Ушел он из Москвы куда глаза глядят и дошел до самого синего моря. Там он и остался. Днем и ночью плакал о друзьях своих покинутых, да слезы его в море-окиян падали, а тем гадам не достались. Этого Максимьяна-грамотея друзья в шутку Волошиным прозвали за то, что у него была большая копна волос, а Волошину, как известно надлежит быть совершенно лысу.

Так вот, приходит редактор с теми стихами к Михалке Сергееву, говорит с гордостью:
– Вот, новый поэт объявился, из самой народной гущи. Зовут Иваном Кочергиным.

Михалка только взглянул, аж зачмокал от радости, даже головы, под пиджаком спрятанные, и те причмокнули. Ванька-то, получалось, сам на себя донос составил. Он-то думал, что красоты родины воспевает, да получилась у него эта родина белой-пребелой, поскольку зимний пейзаж ему ближе к сердцу был. Да и летом его тянуло больше к такому, что снег напоминает, к ромашкам там и хризантемам всяким.

А год шел из тех тридцати семи лет самый, что ни на есть, тридцать седьмой. Объявить кого-нибудь белым было даже лучше, чем ревизионистом или оппортунистом.

В общим, богатый был в тот день улов у Михалки-трехголового. Всех посадил, и Ваньку, и редактора, и машинистку.
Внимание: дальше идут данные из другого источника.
(** * alter-voice: the real-time voice modulator

    A shallow embedding of [voice_mod_experimental.py] (the push-to-talk
    variant; the two other programs are the same pipeline without the gate
    and with another block size), and the properties of its pitch shifter,
    carrier oscillator, robotic effect, audio callback and key handler.

    Number model.  Samples and Python floats are real numbers: numpy's
    element-wise arithmetic is exact, [astype(np.float32)] is the identity.
    What is kept of the floating-point range is what changes the control
    flow of the program, the exceptions that Python's own scalar operators
    raise: [2.0 ** y] raises [OverflowError] from [2^1024] on and gives
    [0.0] below the smallest subnormal, [i / 0.0] raises
    [ZeroDivisionError], [int] of an infinite quotient raises
    [OverflowError].  numpy's array operations never raise on range.

    Two things follow from the choice of the reals.  A sample is a finite
    number: a block with a NaN or an infinity in it is not a value of
    [InData], and the properties that bound what the callback writes name
    the sample domain of the stream, [[-1, 1]], as a hypothesis.  And
    [2.0 ** y] is the exact power, where Python rounds it to a double: the
    properties that name the bin a source bin is sent to are stated for the
    pitches that the keys produce, the halves of the integers, on which
    [int(i / ratio)] is the same for the exact and for the rounded ratio. *)

From Stdlib Require Import Reals Lra Lia List ZArith Bool Arith Ascii.
Import ListNotations.

(** ** Python: exceptions, results, statements over the module globals *)

Inductive exn : Type :=
| ValueError
| OverflowError
| ZeroDivisionError.

Inductive result (A : Type) : Type :=
| Ok (a : A)
| Raise (e : exn).

Arguments Ok {A} a.
Arguments Raise {A} e.

Definition bindR {A B : Type} (r : result A) (k : A -> result B) : result B :=
  match r with
  | Ok a => k a
  | Raise e => Raise e
  end.

Notation "'let?' x ':=' e 'in' k" := (bindR e (fun x => k))
  (at level 10, x name, e at level 100, k at level 200).

(** The module-level state: the four single-element lists written by the
    key loop, and [carrier_idx], written by the audio callback. *)
Record Globals : Type := mkGlobals {
  current_pitch : R;
  robotic_enabled : bool;
  push_to_talk_enabled : bool;
  is_talking : bool;
  carrier_idx : nat
}.

Definition set_current_pitch (v : R) (g : Globals) : Globals :=
  mkGlobals v (robotic_enabled g) (push_to_talk_enabled g) (is_talking g) (carrier_idx g).

Definition set_robotic_enabled (v : bool) (g : Globals) : Globals :=
  mkGlobals (current_pitch g) v (push_to_talk_enabled g) (is_talking g) (carrier_idx g).

Definition set_push_to_talk_enabled (v : bool) (g : Globals) : Globals :=
  mkGlobals (current_pitch g) (robotic_enabled g) v (is_talking g) (carrier_idx g).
У редактора, между прочим, трое детей было. У машинистки, правда, всего один, но все больше, чем ничего.

Ванька, конечно, долго мучиться не стал, отвык он от этого дела, избаловался. Как-никак целых девятнадцать лет только и знал, что радоваться. Вот он и помер прямо в вагоне и – прямым ходом к своему инструктору. Открывает глаза, спрашивает:
– Ну что, много мне еще накрутили?

– Да нет, представь, себе, – отвечает тот, всего какую-то десятку с копейками.
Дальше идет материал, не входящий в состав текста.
(** C1.  The canonical name of a file name: none when the name has no digit;
    otherwise the maximal runs of digits of the name, concatenated in order of
    appearance, read as an unsigned integer and written with leading zeros to
    width 6, as long as the runs hold no more digits than [int] reads, and
    none when they hold more.  A number above 999999 is written in full,
    wider than 6 characters; any other takes exactly 6.  The concatenation
    of the runs is the digits of the name in order, no longer than the name,
    so that a name within the limit has a canonical name if it has a
    digit. *)
Theorem extract_num6_canonical (name : ustring) :
  if Str.has_digit name
  then ∃ runs,
         Spec.maximal_runs name runs ∧
         Str.join runs = only_digits name ∧
         (Str.length (Str.join runs) ≤ Str.length name)%nat ∧
         if Py.int_max_str_digits <? Z.of_nat (Str.length (Str.join runs))
         then extract_num6 name = None
         else ∃ r,
           extract_num6 name = Some r ∧
           let n := Spec.value (Str.join runs) in
           Spec.is_padded6 n r ∧
           (if 999999 <? n
            then Spec.is_decimal n r = true ∧ (6 < Str.length r)%nat
            else Str.length r = 6%nat)
  else extract_num6 name = None.
Proof.
  destruct (Str.has_digit name) eqn:Hd; [|by rewrite extract_num6_eq, Hd].
  exists (Spec.digit_runs name).
  split; [apply digit_runs_maximal|]. split; [apply join_digit_runs|].
  split; [apply join_runs_length|].
  destruct (Py.int_max_str_digits <? _) eqn:Hlim;
    [by rewrite extract_num6_eq, Hd, Hlim|].
  destruct (extract_num6 name) as [r|] eqn:Hr;
    [|by rewrite extract_num6_eq, Hd, Hlim in Hr].
  exists r. split; [done|]. intros n.
  destruct (extract_num6_Some _ _ Hr) as [_ Hpad].
  split; [done|].
  destruct (padded6_inv _ _ Hpad) as (_ & _ & Hlen & Hwide & Hdec).
  fold n in Hwide, Hdec.
  destruct (999999 <? n) eqn:Hn.
  - apply Z.ltb_lt in Hn. split; [by apply Hdec|by apply Hwide].
  - apply Z.ltb_ge in Hn.
    destruct (decide (6 < Str.length r)%nat) as [Hl|Hl]; [apply Hwide in Hl|]; lia.
Qed.

(** C9.  The handler of [ValueError] around [int(s)] is entered only beyond
    the limit of [int]: when the search finds a run, the concatenation [s] is
    a non-empty text of digits, no longer than the name; if it holds no more
    digits than the limit, [int(s)] returns and [extract_num6] returns the
    formatted number, not [None]; if it holds more, [int(s)] raises
    [ValueError] and [extract_num6] returns [None] by the handler. *)
Theorem int_raises_beyond_limit_only (name : ustring) :
  Re.findall name ≠ [] →
  let s := Str.join (Re.findall name) in
  s ≠ UEmpty ∧ Str.all_digits s = true ∧ (Str.length s ≤ Str.length name)%nat ∧
  if Py.int_max_str_digits <? Z.of_nat (Str.length s)
  then Py.int s = Raise ValueError ∧ extract_num6 name = None
  else ∃ n, Py.int s = Ok n ∧ extract_num6 name = Some (Py.format_06d n).
Proof.
  intros Hne s.
  assert (s ≠ UEmpty) as Hs.
  { unfold s. rewrite findall_runs in Hne |- *. by apply runs_from_nonempty. }
  assert (Str.all_digits s = true) as Hd
    by (unfold s; rewrite findall_runs; apply join_runs_digits).
  split; [done|]. split; [done|].
  split; [unfold s; rewrite findall_runs; apply join_runs_length|].
  destruct (Py.int_max_str_digits <? _) eqn:Hlim.
  - apply Z.ltb_lt in Hlim. split; [by apply int_refused|].
    unfold extract_num6. fold s. rewrite (int_refused s Hlim).
    by destruct (Re.findall name).
  - apply Z.ltb_ge in Hlim. exists (Spec.value s). split; [by apply int_value|].
    unfold extract_num6. fold s. rewrite (int_value s Hs Hd Hlim).
    by destruct (Re.findall name).
Qed.

Lemma int_raises_beyond_limit_only_witness :
  Re.findall "v0_63.jpg" ≠ [] ∧
  ∃ n, Py.int (Str.join (Re.findall "v0_63.jpg")) = Ok n ∧
       extract_num6 "v0_63.jpg" = Some (Py.format_06d n).
Proof.
  assert (Re.findall "v0_63.jpg" ≠ []) as H by (vm_compute; discriminate).
  split; [exact H|].
  exact (proj2 (proj2 (proj2 (int_raises_beyond_limit_only "v0_63.jpg" H)))).
Defined.

(** * Paths *)

Section paths.
Implicit Types (p d : list ustring) (n s r : ustring).

Lemma name_snoc d n : Fs.name (d ++ [n]) = n.
Proof. unfold Fs.name. apply last_last. Qed.

Lemma parent_snoc d n : Fs.parent (d ++ [n]) = d.
Proof. unfold Fs.parent. apply removelast_last. Qed.

Lemma path_split p : p ≠ [] → p = Fs.parent p ++ [Fs.name p].
Proof. intros Hp. by apply app_removelast_last. Qed.

Lemma name_nonempty p : Fs.name p ≠ UEmpty → p ≠ [].
Proof. by intros H ->. Qed.

Lemma endswith_app s suf :
  Str.endswith s suf = true ↔ ∃ pre, s = pre +:+ suf.
Proof.
  split.
  - induction s as [|c s IH]; cbn [Str.endswith].
    + rewrite orb_false_r. intros ->%str_eqb_eq. by exists UEmpty.
    + intros [->%str_eqb_eq|H]%orb_true_iff; [by exists UEmpty|].
      destruct (IH H) as [pre ->]. by exists (UString c pre).
  - intros [pre ->]. induction pre as [|c pre IH].
    + rewrite str_app_nil_l. destruct suf; cbn [Str.endswith]; by rewrite str_eqb_refl.
    + rewrite str_app_cons. cbn [Str.endswith]. rewrite IH. apply orb_true_r.
Qed.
– Да я ж не то что не постился, я в церковь ни разу не сходил!

– А как ты мог туда сходить, все церкви заколоченные стоят, – смеется инструктор. – Нет худа без добра, Ванечка.

Так и сказал – Ванечка. А прежде никогда по имени не называл. Прежде, вообще-то, его Полуехтом звали.
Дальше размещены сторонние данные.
(** * UML diagram generator: the operation-based patch engine

    A shallow embedding of the patch engine of the repository:
    - [nodes/context_extractor.py]: the structural (JSON) patcher,
      [parse_block_value], [apply_operations], [_apply_operation];
    - [nodes/code_generator.py]: the text (PlantUML) patcher,
      [_parse_location_pattern], [_find_line_index], [_apply_operation],
      [apply_operations];
    - [utils/decorators.py]: [retry_on_failure];
    - [utils/db_utils.py] and [driver.py]: the version ledger,
      [get_latest_diagram], [add_diagram], [update_after_run] and the
      versioning block of [run_driver].

    Further properties cover the code around these places: the error and
    padding paths of the structural patcher and its location format, the
    delete branch and the batches of the text patcher, [validate_output] of
    the code generator, the bounds of the retry loop, the queries on
    [diagrams.json] with [_infer_version], and the message store of
    [utils/db_utils.py] with the message ids of [api/main.py].

    Python [str] is modelled by [string] (code points below 256), Python
    [dict] by [gmap string _] (equality of dicts ignores insertion order, and
    so does equality of [gmap]s), Python [list] by [list], exceptions by an
    explicit result type. *)

From Stdlib Require Import Ascii String ZArith Lia.
From stdpp Require Import gmap strings list fin_maps pretty.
Вот, значит, помучился Ванька сколько-то времени для приличия – совесть у него какая-то была – и опять туда же просится. Однако встретил решительный отпор.
– Пока тридцать седьмой год не кончится, и думать не моги, – заявил инструктор.
А тридцать седьмой, как известно, без малого тридцать семь лет тянулся, и самые лютые годы еще только подступали. Но Ваньке вполне хватило того, что на его долю пришлось. Вспомнил он, как его брали, да как допрашивали, и решил, что лучше в аду отсидеться.

Но в один прекрасный день пошел тридцать седьмой на убыль. Инструктор, конечно, и бровью не ведет, делает вид, что ничего не происходит. Да Ванька-то не лыком шит. Не зря же он еще при Иване Калите грамотеем прослыл, чай, поди, не марксизм-ленинизм изучал. Знает он, кого ради «ад преисподний в движение приходит», кого встречают «при входе его» таким манером. А тут уже не один – в такое движение весь ад приходил, что вода из котлов выплескивалась. Не иначе, товарища Сталина привозили, а следом самого товарища Ежова.

Подмигивает Ванька инструктору своему:
– А ну давай-ка поглядим, как там у товарищей Кочергиных с жилплощадью?

Инструктор только вздохнул. Нет по ту сторону Кочергиных, ни одного не осталось. Все полегли на полях войны.

Притих Ванька. И целый год никуда не просился.

Зато Богословские, уцелевшие по причине великого множества, зажили к тому времени припеваючи. Удалось им наконец ученость свою в правильное русло направить, да так, чтоб не прослыть при этом гадами-приспособленцами. Развернулись они ко всякого рода богословию задом, зато лицом обратились к точным наукам. Все сплошь химией-физикой занимаются, а что сверх этого – для них давно изжитый пережиток. Вот только грамотей наш, когда пришла ему пора родиться, повел себя нахально. Родился аккурат на Иоанна Богослова. Подставил, что называется. Но они сделали вид, что ничего не поняли, Богословские-то, и вообще никакого намека не было, и шарахнули ему такое имечко, чтоб в никакие святцы не влезало, – Электрон. Но про себя подумали, что будут у них еще хлопоты с этим Электроном. И как в воду глядели.

Пришел он в возраст – имя свое полностью игнорирует, физикой-химией заниматься не желает, ведет себя, как распоследний грамотей.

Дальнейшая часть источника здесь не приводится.